------ The data
(** * MyData: chunked, resumable staging uploads and folder scanning

    A shallow embedding of the parts of MyData that move files to the
    MyTardis staging area ([mydata/utils/openssh.py]), look up users
    ([mydata/models/user.py]), request verification
    ([mydata/models/datafile.py]) and scan the local folder hierarchy
    ([FoldersModel.py]).

    The Python code is Python 2: [/] on integers is floor division and [%]
    is the matching remainder, which are [Z.div] and [Z.modulo]. *)

From Stdlib Require Import ZArith Lia Bool Ascii String.
From stdpp Require Import base tactics option list gmap strings.

Local Open Scope Z_scope.

(** ** Exceptions and outcomes

    The exception classes of [mydata/utils/exceptions.py] that the modelled
    code raises, together with the built-in ones it can run into. *)

Inductive Exn :=
| SshException (returncode : Z)
| ScpException (returncode : Z)
| DoesNotExist (message : string)
| MultipleObjectsReturned (message : string)
| InvalidFolderStructure (message : string)
| PyException (message : string)      (* a plain [Exception] *)
| ValueError                          (* [response.json()] on a bad body *)
| IndexError
| IOError                             (* [seek] to a negative offset *)
| ConnectionError                     (* [requests.get] could not reach the server *)
| UnboundLocalError
| ZeroDivisionError.

(** The outcome of running a piece of code: a value, a raised exception, or
    [Diverge] when a [while] loop was still running after the fuel given to
    the model. *)

Inductive Res (A : Type) :=
| Val (a : A)
| Raise (e : Exn)
| Diverge.

Arguments Val {A} a.
Arguments Raise {A} e.
Arguments Diverge {A}.

(** ** Chunk size selection

    [[
    chunkSize = defaultChunkSize
    # Aim for approximately 50 progress bar increments:
    numIncrements = 50
    while (fileSize / chunkSize) > numIncrements and chunkSize < maxChunkSize:
        chunkSize = chunkSize * 2
    ]]
    The same loop opens [UploadLargeFileFromPosixSystem] and
    [UploadLargeFileFromWindows]. *)

Definition numIncrements : Z := 50.

Fixpoint chooseChunkSize (fuel : nat) (fileSize chunkSize maxChunkSize : Z)
  : Res Z :=
  match fuel with
  | O => Diverge
  | S fuel' =>
      if chunkSize =? 0 then Raise ZeroDivisionError
      else if (numIncrements <? fileSize / chunkSize)
                && (chunkSize <? maxChunkSize)
           then chooseChunkSize fuel' fileSize (chunkSize * 2) maxChunkSize
           else Val chunkSize
  end.

(** The number of chunks a file of [fileSize] bytes is cut into:
    [ceil (fileSize / chunkSize)]. *)

Definition chunkCount (fileSize chunkSize : Z) : Z :=
  (fileSize + chunkSize - 1) / chunkSize.

(** The selection as the specification words it: the chunk size doubles
    until the chunk count, [ceil (fileSize / chunkSize)], is at most 50 or
    the cap is reached. *)

Fixpoint specChunkSize (fuel : nat) (fileSize chunkSize maxChunkSize : Z)
  : Res Z :=
  match fuel with
  | O => Diverge
  | S fuel' =>
      if chunkSize =? 0 then Raise ZeroDivisionError
      else if (numIncrements <? chunkCount fileSize chunkSize)
                && (chunkSize <? maxChunkSize)
           then specChunkSize fuel' fileSize (chunkSize * 2) maxChunkSize
           else Val chunkSize
  end.
(** The allocation loop fails exactly when one of its passes gets
    null after contexts in all earlier passes. *)
Lemma alloc_contexts_none (mode : slow_mem_cfg) (n : nat) (ctx : list nat)
    (w : world) :
  fst (alloc_contexts P mode n ctx w) = None <->
  exists i, (i < n)%nat /\ allocation_fails P mode w i.
Proof.
  unfold allocation_fails.
  revert ctx w. induction n as [|n IH]; intros ctx w.
  - cbn. split; [discriminate|]. intros (i & Hi & _). lia.
  - cbn [alloc_contexts]. unfold bind at 1.
    destruct (minethd_alloc_ctx P mode w) as [[c|] w'] eqn:Hr.
    + rewrite IH. split.
      * intros (i & Hi & cs & Hlen & Hans). exists (S i). split; [lia|].
        exists (c :: cs). split; [cbn; lia|].
        rewrite alloc_answers_S, Hr. cbn [fst snd]. rewrite Hans. reflexivity.
      * intros (i & Hi & cs & Hlen & Hans).
        rewrite alloc_answers_S, Hr in Hans. cbn [fst snd] in Hans.
        destruct i as [|i].
        -- destruct cs; [|discriminate]. discriminate.
        -- destruct cs as [|c' cs]; [discriminate|].
           cbn [map app] in Hans. injection Hans as _ Hans.
           exists i. split; [lia|]. exists cs. split; [cbn in Hlen; lia|exact Hans].
    + unfold bind, ret. destruct (free_all ctx w') as [u w'']. cbn [fst].
      split; [|reflexivity]. intros _. exists 0%nat. split; [lia|].
      exists []. split; [reflexivity|].
      rewrite alloc_answers_S, Hr. reflexivity.
Qed.

Lemma allocation_fails_calls (mode : slow_mem_cfg) (i : nat) (w1 w2 : world) :
  alloc_calls w1 = alloc_calls w2 ->
  allocation_fails P mode w1 i <-> allocation_fails P mode w2 i.
Proof.
  intros Hc. unfold allocation_fails.
  now rewrite (alloc_answers_calls mode (S i) w1 w2 Hc).
Qed.

(** What the first bytes of a buffer hold after a kernel wrote
    there. *)
Lemma take_store_bytes (data buf : list byte) :
  (length data <= length buf)%nat ->
  take (length data) (store_bytes 0 data buf) = data.
Proof.
  intros Hlen. unfold store_bytes. rewrite take_0. cbn [app Nat.add].
  rewrite take_take, Nat.min_l by exact Hlen.
  apply take_app_length.
Qed.

(** With kernels that keep their contract, each comparison of
    [self_test] reads what the kernel just wrote. *)
Lemma kernel_outputs :
  writes_digests P ->
  take 32 (out_single P) = cryptonight_hash P (bytes_of_string input_single) 14
  /\ take 64 (out_double P)
     = cryptonight_double_hash P (bytes_of_string input_double) 43
  /\ take 128 (out_quad P)
     = cryptonight_quad_hash P (bytes_of_string input_quad) 14
  /\ take 160 (out_pent P)
     = cryptonight_pent_hash P (bytes_of_string input_pent) 14
  /\ take 192 (out_hex P)
     = cryptonight_hex_hash P (bytes_of_string input_hex) 14.
Proof.
  intros [Hout Hk].
  assert (L1 : length (out_single P) = 192%nat)
    by (unfold out_single; now rewrite store_bytes_length).
  assert (L2 : length (out_double P) = 192%nat)
    by (unfold out_double; now rewrite store_bytes_length).
  assert (L3 : length (out_quad P) = 192%nat)
    by (unfold out_quad; now rewrite store_bytes_length).
  assert (L4 : length (out_pent P) = 192%nat)
    by (unfold out_pent; now rewrite store_bytes_length).
  destruct (Hk (bytes_of_string input_single) 14) as (K1 & _).
  destruct (Hk (bytes_of_string input_double) 43) as (_ & K2 & _).
  destruct (Hk (bytes_of_string input_quad) 14) as (_ & _ & K3 & _).
  destruct (Hk (bytes_of_string input_pent) 14) as (_ & _ & _ & K4 & _).
  destruct (Hk (bytes_of_string input_hex) 14) as (_ & _ & _ & _ & K5).
  repeat split.
  - rewrite <- K1 at 1. apply take_store_bytes. lia.
  - rewrite <- K2 at 1. apply take_store_bytes. lia.
  - rewrite <- K3 at 1. apply take_store_bytes. lia.
  - rewrite <- K4 at 1. apply take_store_bytes. lia.
  - rewrite <- K5 at 1. apply take_store_bytes. lia.
Qed.

(** [self_test] in a mode other than [unknown_value], as a
    function of the three things it looks at. *)
Lemma self_test_result (mode : slow_mem_cfg) (w : world) :
  mode <> unknown_value ->
  exists w1,
    alloc_calls w1 = alloc_calls w
    /\ fst (self_test P mode w)
       = if (fst (init_call P mode) =? 0) && fatal_mode mode
         then false
         else match fst (alloc_contexts P mode 6 [] w1) with
              | None => false
              | Some _ => kernels_match P
              end.
Proof.
  intros Hmode.
  exists (snd (match snd (init_call P mode) with
               | Some m => print_msg (MemoryInitError m)
               | None => ret tt
               end w)).
  split; [destruct (snd (init_call P mode)); reflexivity|].
  destruct mode; try congruence; cbn [self_test]; unfold bind at 1;
    destruct (snd (init_call P _)); cbn [print_msg ret snd];
    destruct ((fst (init_call P _) =? 0) && fatal_mode _); try reflexivity;
    unfold bind at 1;
    match goal with
    | |- context [alloc_contexts P ?m 6 [] ?w0] =>
        destruct (alloc_contexts P m 6 [] w0) as [[cs|] w2]; cbn [fst];
        [|reflexivity]
    end;
    unfold bind, when, ret;
    destruct (free_all cs w2) as [u w3];
    destruct (negb (kernels_match P)); reflexivity.
Qed.

(** C7.  In each of the four memory modes [self_test] returns false
    exactly when [cryptonight_init] gives 0 in a strict mode (called
    with huge pages and mlock in [never_use], with huge pages and
    without mlock in [no_mlck]), or one of the six passes of the
    allocation loop gets null from [minethd_alloc_ctx], or the bytes
    one of the five kernels writes differ from the bytes expected of
    it.  The single kernel is run on the 14 bytes [This is a test]
    and must give the known answer; the quad, pent and hex kernels
    are run on 4, 5 and 6 copies of these 14 bytes, with length 14,
    and must give 4, 5 and 6 copies of that answer; the double
    kernel is run with length 43 on its own input.  The kernels are
    taken to write 32 bytes per lane.  For the value [unknown_value],
    which is none of the four modes, [self_test] returns false at
    once: nothing is called and nothing printed. *)
Theorem self_test_false_iff (mode : slow_mem_cfg) (w : world) :
  writes_digests P ->
  let test := bytes_of_string "This is a test" in
  let fox :=
    bytes_of_string
      "The quick brown fox jumps over the lazy dogThe quick brown fox jumps over the lazy log" in
  (mode = unknown_value -> self_test P mode w = (false, w))
  /\ (mode <> unknown_value ->
      (fst (self_test P mode w) = false <->
         (mode = never_use /\ fst (cryptonight_init P true true) = 0)
         \/ (mode = no_mlck /\ fst (cryptonight_init P true false) = 0)
         \/ (exists i, (i < 6)%nat /\ allocation_fails P mode w i)
         \/ cryptonight_hash P test 14 <> spec_known_answer
         \/ cryptonight_double_hash P fox 43 <> expected_double
         \/ cryptonight_quad_hash P (concat (replicate 4 test)) 14
            <> concat (replicate 4 spec_known_answer)
         \/ cryptonight_pent_hash P (concat (replicate 5 test)) 14
            <> concat (replicate 5 spec_known_answer)
         \/ cryptonight_hex_hash P (concat (replicate 6 test)) 14
            <> concat (replicate 6 spec_known_answer)))
  /\ length test = 14%nat
  /\ take 8 expected_double = [x3e; xbb; x7f; x9f; x7d; x27; x3d; x7c].
Proof.
  intros Hsizes test fox.
  split; [intros ->; reflexivity|].
  split; [|split; reflexivity].
  intros Hmode.
  destruct (self_test_result mode w Hmode) as (w1 & Hw1 & ->).
  destruct (kernel_outputs Hsizes) as (K1 & K2 & K3 & K4 & K5).
  pose proof kernels_match_false as Hk.
  rewrite K1, K2, K3, K4, K5 in Hk.
  change (bytes_of_string input_single) with test in Hk.
  change (bytes_of_string input_double) with fox in Hk.
  change (bytes_of_string input_quad) with (concat (replicate 4 test)) in Hk.
  change (bytes_of_string input_pent) with (concat (replicate 5 test)) in Hk.
  change (bytes_of_string input_hex) with (concat (replicate 6 test)) in Hk.
  change expected_single with spec_known_answer in Hk.
  change expected_quad with (concat (replicate 4 spec_known_answer)) in Hk.
  change expected_pent with (concat (replicate 5 spec_known_answer)) in Hk.
  change expected_hex with (concat (replicate 6 spec_known_answer)) in Hk.
  rewrite <- Hk.
  assert (Ha : (exists i, (i < 6)%nat /\ allocation_fails P mode w i)
               <-> fst (alloc_contexts P mode 6 [] w1) = None).
  { rewrite alloc_contexts_none. split; intros (i & Hi & Hf); exists i;
      (split; [exact Hi|]);
      now apply (allocation_fails_calls mode i w1 w Hw1). }
  rewrite Ha.
  clear Hk K1 K2 K3 K4 K5 Ha Hsizes. clear test fox.
  generalize (fst (alloc_contexts P mode 6 [] w1)) (kernels_match P).
  intros ctx bResult.
  destruct mode; [| | | |contradiction]; cbn [init_call fatal_mode];
    rewrite ?andb_true_r, ?andb_false_r; cbn [negb];
    try match goal with
        | |- context [fst (cryptonight_init P ?a ?b) =? 0] =>
            destruct (Z.eqb_spec (fst (cryptonight_init P a b)) 0)
        end;
    destruct ctx; destruct bResult;
    intuition (try discriminate; try contradiction).
Qed.

End StartupFacts.

(** [self_test] on a platform whose quad kernel gives zeros. *)
Lemma self_test_false_iff_witness :
  Startup.writes_digests Fixtures2.bad_quad_platform
  /\ (fst (Startup.self_test Fixtures2.bad_quad_platform Startup.no_mlck
             Fixtures2.fresh_world) = false <->
        (Startup.no_mlck = Startup.never_use
         /\ fst (Startup.cryptonight_init Fixtures2.bad_quad_platform true true) = 0)
        \/ (Startup.no_mlck = Startup.no_mlck
            /\ fst (Startup.cryptonight_init Fixtures2.bad_quad_platform true false) = 0)
        \/ (exists i, (i < 6)%nat
                      /\ Startup.allocation_fails Fixtures2.bad_quad_platform
                           Startup.no_mlck Fixtures2.fresh_world i)
        \/ Startup.cryptonight_hash Fixtures2.bad_quad_platform
             (Mem.bytes_of_string "This is a test") 14
           <> Startup.spec_known_answer
        \/ Startup.cryptonight_double_hash Fixtures2.bad_quad_platform
             (Mem.bytes_of_string
                "The quick brown fox jumps over the lazy dogThe quick brown fox jumps over the lazy log")
             43
           <> Startup.expected_double
        \/ Startup.cryptonight_quad_hash Fixtures2.bad_quad_platform
             (concat (replicate 4 (Mem.bytes_of_string "This is a test"))) 14
           <> concat (replicate 4 Startup.spec_known_answer)
        \/ Startup.cryptonight_pent_hash Fixtures2.bad_quad_platform
             (concat (replicate 5 (Mem.bytes_of_string "This is a test"))) 14
           <> concat (replicate 5 Startup.spec_known_answer)
        \/ Startup.cryptonight_hex_hash Fixtures2.bad_quad_platform
             (concat (replicate 6 (Mem.bytes_of_string "This is a test"))) 14
           <> concat (replicate 6 Startup.spec_known_answer)).
Proof.
  assert (Hs : Startup.writes_digests Fixtures2.bad_quad_platform)
    by (split; [reflexivity|intros input len; repeat split]).
  split; [exact Hs|].
  apply (self_test_false_iff Fixtures2.bad_quad_platform Startup.no_mlck
           Fixtures2.fresh_world Hs).
  discriminate.
Defined.

(** The self test passes on [sound_platform] and fails on
    [bad_quad_platform], in each case after freeing the six contexts
    it got. *)
Example self_test_runs :
  Startup.self_test Fixtures2.sound_platform Startup.always_use
    Fixtures2.fresh_world
  = (true, {| Startup.alloc_calls := 6; Startup.printed := [];
              Startup.released := [0; 1; 2; 3; 4; 5]%nat |})
  /\ Startup.self_test Fixtures2.bad_quad_platform Startup.always_use
       Fixtures2.fresh_world
     = (false, {| Startup.alloc_calls := 6;
                  Startup.printed := [Startup.SelfTestFailed];
                  Startup.released := [0; 1; 2; 3; 4; 5]%nat |}).
Proof. split; reflexivity. Qed.


(** ** The hashrate query *)

Section HashrateFacts.
Import Mem Telemetry.

Variable iBucketSize : nat.
Variable k : nat.
Hypothesis size_pow2 : Z.of_nat iBucketSize = 2 ^ Z.of_nat k.
Hypothesis size_fits : (k <= 64)%nat.

(** Masking the wrapped difference is reduction modulo the ring
    size. *)
Lemma slot_index_mod (t : telemetry) (iThread : nat) (i : Z) :
  slot_index iBucketSize t iThread i
  = (default 0 (iBucketTop t !! iThread) - i) mod Z.of_nat iBucketSize.
Proof.
  unfold slot_index, iBucketMask, u64, wrap.
  rewrite size_pow2.
  replace (2 ^ Z.of_nat k - 1) with (Z.ones (Z.of_nat k))
    by (rewrite Z.ones_equiv; lia).
  rewrite Z.land_ones by lia.
  apply Z.mod_mod_divide.
  exists (2 ^ (64 - Z.of_nat k)).
  rewrite <- Z.pow_add_r by lia. f_equal. lia.
Qed.

Lemma walk_loop_view (t : telemetry) (now win : Z) (iThread : nat)
    (js : list nat) (w : walk) :
  walk_loop iBucketSize t now win iThread (map Z.of_nat js) w
  = walk_view now win
      (map (fun i : nat =>
              let top := default 0 (iBucketTop t !! iThread) in
              let idx := (top - Z.of_nat i) mod Z.of_nat iBucketSize in
              (cell (ppTimestamps t) iThread idx,
               cell (ppHashCounts t) iThread idx)) js) w.
Proof.
  revert w. induction js as [|j js IH]; intros w; [reflexivity|].
  cbn [map walk_loop walk_view]. rewrite slot_index_mod.
  destruct (_ =? 0); [reflexivity|].
  destruct (_ >? win); [reflexivity|].
  apply IH.
Qed.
------------
From the records above, transcribe exactly the run of lines that opens with the line holding "rewrite take_take, Nat.min_l by exact Hlen." and closes with the line holding "- rewrite <- K2", both included.

  rewrite take_take, Nat.min_l by exact Hlen.
  apply take_app_length.
Qed.

(** With kernels that keep their contract, each comparison of
    [self_test] reads what the kernel just wrote. *)
Lemma kernel_outputs :
  writes_digests P ->
  take 32 (out_single P) = cryptonight_hash P (bytes_of_string input_single) 14
  /\ take 64 (out_double P)
     = cryptonight_double_hash P (bytes_of_string input_double) 43
  /\ take 128 (out_quad P)
     = cryptonight_quad_hash P (bytes_of_string input_quad) 14
  /\ take 160 (out_pent P)
     = cryptonight_pent_hash P (bytes_of_string input_pent) 14
  /\ take 192 (out_hex P)
     = cryptonight_hex_hash P (bytes_of_string input_hex) 14.
Proof.
  intros [Hout Hk].
  assert (L1 : length (out_single P) = 192%nat)
    by (unfold out_single; now rewrite store_bytes_length).
  assert (L2 : length (out_double P) = 192%nat)
    by (unfold out_double; now rewrite store_bytes_length).
  assert (L3 : length (out_quad P) = 192%nat)
    by (unfold out_quad; now rewrite store_bytes_length).
  assert (L4 : length (out_pent P) = 192%nat)
    by (unfold out_pent; now rewrite store_bytes_length).
  destruct (Hk (bytes_of_string input_single) 14) as (K1 & _).
  destruct (Hk (bytes_of_string input_double) 43) as (_ & K2 & _).
  destruct (Hk (bytes_of_string input_quad) 14) as (_ & _ & K3 & _).
  destruct (Hk (bytes_of_string input_pent) 14) as (_ & _ & _ & K4 & _).
  destruct (Hk (bytes_of_string input_hex) 14) as (_ & _ & _ & _ & K5).
  repeat split.
  - rewrite <- K1 at 1. apply take_store_bytes. lia.
  - rewrite <- K2 at 1. apply take_store_bytes. lia.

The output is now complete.